Furthermore, 5-HT seems to directly affect the expression of tight junction proteins in mammary gland cells [40]. We cannot support these in vitro findings since it is highly speculative to associate the reduced intestinal tight junction expression with the slightly but not significant increased intestinal 5-HT and TPH1 concentrations after feeding SFA and MUFA enriched diets. Another study reported a fibrogenic role for 5-HT in the liver by showing that 5-HT receptor antagonists attenuate the proliferative and enhance the apoptotic properties of hepatic stellate cells [41]. Indeed, we saw ballooning cells known as a pre-stage before the development of fibrosis in liver sections of SFA fed mice and to a lesser extent in the MUFA fed mice. However, if these findings are related to elevated hepatic serotonin levels needs to be proofed.
The tight junction protein expression was reduced in the duodenum and ileum after feeding the fatty acid enriched diets. Consequently, our data underlines a diet-induced GI barrier dysfunction and subsequent development of NAFLD.
Interestingly, our data suggest that endotoxin levels may be manipulated by TRP treatment. We clearly showed that SFA enriched diet with TRP supplement does ameliorate portal endotoxin concentration, but not, as expected, hepatic triglycerides or tight junction proteins.

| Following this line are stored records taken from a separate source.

Lemma appendNames_other {V} target (m : gmap string V) kind kind' n :
  ResourceName kind' n ∉ target → kind ≠ kind' → ResourceName kind' n ∉ appendNames target m (ResourceName kind).
Proof.
  intros Ht Hne [?|(n' & Heq & _)%list_elem_of_fmap]%elem_of_app; [done|]. by apply ResourceName_inj in Heq as [? _].
Qed.

(** A plugin never stages a name twice. *)
Lemma NoDup_staged_Resources r : NoDup (staged_Resources r).
Proof.
  unfold staged_Resources, sort_strings. rewrite SortFunc_perm.
  repeat apply NoDup_appendNames; [apply NoDup_nil_2|..]; intros n;
    repeat (apply appendNames_other; [|done]); apply not_elem_of_nil.
Qed.

Lemma validateSubscriberSpec_Ok spec :
  validateSubscriberSpec spec = Ok tt →
  valid_name (ss_Name spec) ∧ ss_Events spec ≠ [] ∧ NoDup (ss_Events spec) ∧ Forall valid_name (ss_Events spec) ∧
  0 ≤ ss_Timeout spec.
Proof.
  unfold validateSubscriberSpec. intros Hok. inv_ok. destruct x0.
  match goal with H : validate_names _ _ _ _ = Ok _ |- _ => apply validate_names_Ok in H as (Hv & Hd & _) end.
  match goal with H : ValidateResourceName _ _ = Ok _ |- _ => apply ValidateResourceName_Ok in H end.
  gobool. split_and!; try done. intros He. by rewrite He in *.
Qed.

(** The registrations that a plugin attempts, in order, with the ones that were accepted: one that is refused
    leaves the registrar as it was, and the plugin may go on. *)
Fixpoint register_all (r : Registrar) (attempts : list contribution) : Registrar * list contribution :=
  match attempts with
  | [] => (r, [])
  | c :: attempts =>
      match register_contribution r c with
      | Err _ => register_all r attempts
      | Ok r' => let '(last, accepted) := register_all r' attempts in (last, c :: accepted)
      end
  end.
(* ===== verification/EventDispatch.v ===== *)
(** Event dispatch: the effects of [sdk/hook.go] and the hook loop of
    [sdk/runtime/execution_events.go], with the audit it records, and the plan of subscriber
    deliveries of [sdk/runtime/delivery_worker.go] and [sdk/runtime/event_postcommit.go].

    A hook is known by its answers ([invokeHook]), the clock by the durations it measures, and
    [encoding/json] by the two functions the code uses on payloads; [Unmarshal] distinguishes a JSON
    object from [null], which Go decodes into a nil map. *)

From S2P Require Import Prelude GoText Names Sha256 Message ContextInjection Delivery.
From S2P Require Import DeliveryStore DeliveryWorker Trajectory Agent Registrar Composition.

(** ** Data *)

Record Block := {
  bk_Reason : string;
  bk_Kind : string;
}.

Definition ActionStep : string := "step".
Definition ActionStop : string := "stop".
Definition ActionInject : string := "inject".

Record Action := {
  ac_Kind : string;
  ac_Cause : option Cause;
  ac_Messages : list Message;
}.

(** A nil patch and an empty one behave alike. *)
Record Effect := {
  ef_Patch : gmap string string;
  ef_Block : option Block;
  ef_Action : option Action;
}.

Definition zeroEffect : Effect := {| ef_Patch := ∅; ef_Block := None; ef_Action := None |}.

Inductive eventDispatchScope := eventDispatchEmit | eventDispatchExecution | eventDispatchPostCommit.
(* ===== verification/EventDispatchProperties.v ===== *)
(** What the dispatch of an event guarantees: a complete and chained audit, one block at most, only
    mutable fields changed, failures kept from committed work, and subscriber deliveries that are
    planned once. *)

From S2P Require Import Prelude GoText Names Sha256 Message ContextInjection Delivery.
From S2P Require Import DeliveryStore DeliveryWorker Trajectory Agent Registrar Composition.
From S2P Require Import CompositionProperties CompositionInvariant EventDispatch.

(** ** Audit trails *)

(** The step names its hook. *)
Record step_of (index : Z) (owned : ownedHook) (step : HookAuditStep) : Prop := {
  so_Index : ha_Index step = index;
  so_Plugin : ha_Plugin step = mt_Name (oh_Owner owned);
  so_Hook : ha_Hook step = hs_Name (oh_Spec owned);
  so_Sequence : ha_Sequence step = oh_Seq owned;
  so_Policy : ha_FailurePolicy step = hs_FailurePolicy (oh_Spec owned);
}.

(** One step for every hook, in order, each starting from the payload the one before left. *)
Inductive audit_chain : string → Z → list ownedHook → list HookAuditStep → string → Prop :=
  | chain_nil hash index : audit_chain hash index [] [] hash
  | chain_cons hash index owned hooks step steps last :
      step_of index owned step → ha_InputHash step = hash →
      audit_chain (ha_OutputHash step) (index + 1) hooks steps last →
      audit_chain hash index (owned :: hooks) (step :: steps) last.

Lemma audit_chain_snoc hash index hooks steps middle owned step :
  audit_chain hash index hooks steps middle → step_of (index + Z.of_nat (length hooks)) owned step →
  ha_InputHash step = middle →
  audit_chain hash index (hooks ++ [owned]) (steps ++ [step]) (ha_OutputHash step).
Proof.
  induction 1 as [hash index|hash index owned' hooks step' steps last Hs Hi Hc IH]; simpl; intros Hso Hin.
  - rewrite Z.add_0_r in Hso. repeat constructor; apply Hso || done.
  - constructor; [done|done|]. apply IH; [|done].
    by replace (index + 1 + Z.of_nat (length hooks)) with (index + Z.of_nat (S (length hooks))) by lia.
Qed.

Lemma audit_chain_app hash index h1 s1 middle h2 s2 last :
  audit_chain hash index h1 s1 middle → audit_chain middle (index + Z.of_nat (length h1)) h2 s2 last →
  audit_chain hash index (h1 ++ h2) (s1 ++ s2) last.
Proof.
  induction 1 as [hash index|hash index owned' hooks step' steps last' Hs Hi Hc IH]; simpl; intros H2.
  - by rewrite Z.add_0_r in H2.
  - constructor; [done|done|]. apply IH.
    by replace (index + 1 + Z.of_nat (length hooks)) with (index + Z.of_nat (S (length hooks))) by lia.
Qed.

Lemma audit_chain_length hash index hooks steps last :
  audit_chain hash index hooks steps last → length steps = length hooks.
Proof. induction 1; simpl; congruence. Qed.

Lemma skipped_chain index hooks payload :
  audit_chain (payloadHash payload) index hooks (appendSkippedHookAuditSteps index hooks payload) (payloadHash payload).
Proof. revert index. induction hooks as [|h hooks IH]; intros index; simpl; repeat constructor. apply IH. Qed.

Lemma skipped_outcome index hooks payload step :
  step ∈ appendSkippedHookAuditSteps index hooks payload → ha_Outcome step = "skipped".
Proof.
  revert index. induction hooks as [|h hooks IH]; intros index; simpl; [by intros []%elem_of_nil|].
  intros [->|Hin]%elem_of_cons; [done|by eapply IH].
Qed.

Lemma hookAuditOutcome_block effect :
  hookAuditOutcome effect = "blocked" ↔ is_Some (ef_Block effect).
Proof.
  unfold hookAuditOutcome. destruct (ef_Block effect); [by split; eauto|].
  split; [|by intros []]. repeat case_match; done.
Qed.

Lemma hookAuditOutcome_other effect :
  hookAuditOutcome effect ≠ "skipped" ∧ hookAuditOutcome effect ≠ "error".
Proof. unfold hookAuditOutcome. repeat case_match; done. Qed.

Lemma patch_fields_spec mutable m fields :
  match patch_fields mutable (Some m) fields with
  | inl o => ∃ m', o = Some m' ∧ ∀ field, field ∉ fields.*1 → m' !! field = m !! field
  | inr PatchPanic => False
  | inr (PatchOk _) => False
  | inr (PatchErr _) => True
  end.
Proof.
  revert m. induction fields as [|[field value] rest IH]; intros m; simpl; [by eauto|].
  case_bool_decide; [done|]. destruct (Json.Valid value); [|done]. simpl.
  specialize (IH (<[field := value]> m)). destruct (patch_fields _ _ _) as [o|[| |]]; try done.
  destruct IH as (m' & -> & Hm). exists m'. split; [done|]. intros f Hf. rewrite Hm by set_solver.
  apply lookup_insert_ne. set_solver.
Qed.

Section dispatch.
Context `{!MapOrder}.
Context (Unmarshal : string → option (option (gmap string string)))
  (Marshal : option (gmap string string) → result string) (decodeError : string → error)
  (invokeHook : Z → ownedHook → Event → result Effect) (error_text : error → string) (elapsed : Z → duration).

Abbreviation apply_patch := (applyPatch Unmarshal Marshal decodeError).
Abbreviation hook_round := (dispatch_hook Unmarshal Marshal decodeError invokeHook error_text elapsed).
Abbreviation run_hooks := (dispatch_loop Unmarshal Marshal decodeError invokeHook error_text elapsed).

(** ** One round *)

(** A permitted patch that makes the code assign to a nil map. *)
Definition panics (contract : EventContract) (payload : string) : Prop :=
  ∃ patch, patch ≠ ∅ ∧ (∀ field, is_Some (patch !! field) → field ∈ ec_MutableFields contract) ∧
    apply_patch payload patch (ec_MutableFields contract) = PatchPanic.

(** What a round may do to the payload. *)
Definition payload_step (contract : EventContract) (payload payload' : string) : Prop :=
  payload' = payload ∨
  ∃ patch, patch ≠ ∅ ∧ (∀ field, is_Some (patch !! field) → field ∈ ec_MutableFields contract) ∧
    apply_patch payload patch (ec_MutableFields contract) = PatchOk payload'.

Abbreviation payload_of r := (ev_Payload (dr_Event r)).
Abbreviation steps_of r := (ea_Steps (dr_Audit r)).

(** The audit step of a round that was not skipped. *)
Record round_step (index : Z) (owned : ownedHook) (r r' : DispatchResult) (step : HookAuditStep) : Prop := {
  rs_step : step_of index owned step;
  rs_input : ha_InputHash step = payloadHash (payload_of r);
  rs_output : ha_OutputHash step = payloadHash (payload_of r');
  rs_event : dr_Event r' = with_payload (dr_Event r) (payload_of r');
}.

Record round_next (contract : EventContract) (options : eventDispatchOptions) (index : Z) (owned : ownedHook)
    (r r' : DispatchResult) : Prop := {
  rn_audited : ∃ step, round_step index owned r r' step ∧ steps_of r' = steps_of r ++ [step] ∧
    ha_Outcome step ≠ "skipped" ∧ (dr_Block r = None → ha_Outcome step ≠ "blocked") ∧
    (ha_Outcome step = "error" → isPostCommit options = true ∨
       hs_FailurePolicy (oh_Spec owned) = FailurePolicyContinue);
  rn_payload : payload_step contract (payload_of r) (payload_of r');
  rn_block : dr_Block r' = dr_Block r;
  rn_resolution : ea_Resolution (dr_Audit r') = ea_Resolution (dr_Audit r);
}.

Record round_block (contract : EventContract) (index : Z) (owned : ownedHook) (rest : list ownedHook)
    (r r' : DispatchResult) : Prop := {
  rb_audited : ∃ step, round_step index owned r r' step ∧ ha_Outcome step = "blocked" ∧
    steps_of r' = steps_of r ++ step :: appendSkippedHookAuditSteps (index + 1) rest (payload_of r');
  rb_payload : payload_step contract (payload_of r) (payload_of r');
  rb_block : ∃ effect block, invokeHook index owned (dr_Event r) = Ok effect ∧ ef_Block effect = Some block ∧
    dr_Block r' = Some block ∧ ec_AllowBlock contract = true;
  rb_resolution : res_Outcome (ea_Resolution (dr_Audit r')) = "blocked" ∧
    res_BlockStep (ea_Resolution (dr_Audit r')) = Some index;
}.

Here, TRP may lead to an increase of the enzyme indoleamine 2,3-dioxygenase in the intestinal epithelia that may cause growth arrest of several tryptophan-dependent microorganisms and is involved in repair processes within the epithelial barrier [42]. In contrast to the latter findings, it was shown that a high-fat and high-fructose diet supplemented with TRP aggravates hepatic steatosis in mice [43]. Nevertheless, it is not clear if this is a result of the possibly elevated 5-HT levels in the intestine [20,21] or due to a shift towards the pro-inflammatory tryptophan 2,3-dioxygenase/nicotinamide adenine dinucleotide pathway in the liver [25]. The underlying mechanisms for the here shown effects of TRP in combination with a high-fat diet remain unclear and need further analysis.
Conclusion
In conclusion, our data clearly demonstrated that dietary fat components such as SFA and to a lesser extend MUFA are capable of modulating the intestinal barrier and liver fat accumulation but not necessarily the serotonergic system. Increased GI permeability may lead to an enhanced translocation of bacterial endotoxin to the liver and finally liver damage. Future prospects will be to elucidate the mechanisms by which SFA and MUFA, but not PUFA, cause the development of NAFLD.
Competing interests
The authors declare that they have no competing interests.
Authors’ contribution
SB, PE and SZ: designed the research. YR, MB, SH and AH: performed the research. YR, MB, SH and AH: analyzed the data. YR: wrote the paper. YR, SB, PE and SZ: revised the paper critically. All authors approved the final version of the manuscript.
Pre-publication history
The pre-publication history for this paper can be accessed here:
Contributor Information
Yvonne Ritze, Email: yvonne.ritze@uni-hohenheim.de.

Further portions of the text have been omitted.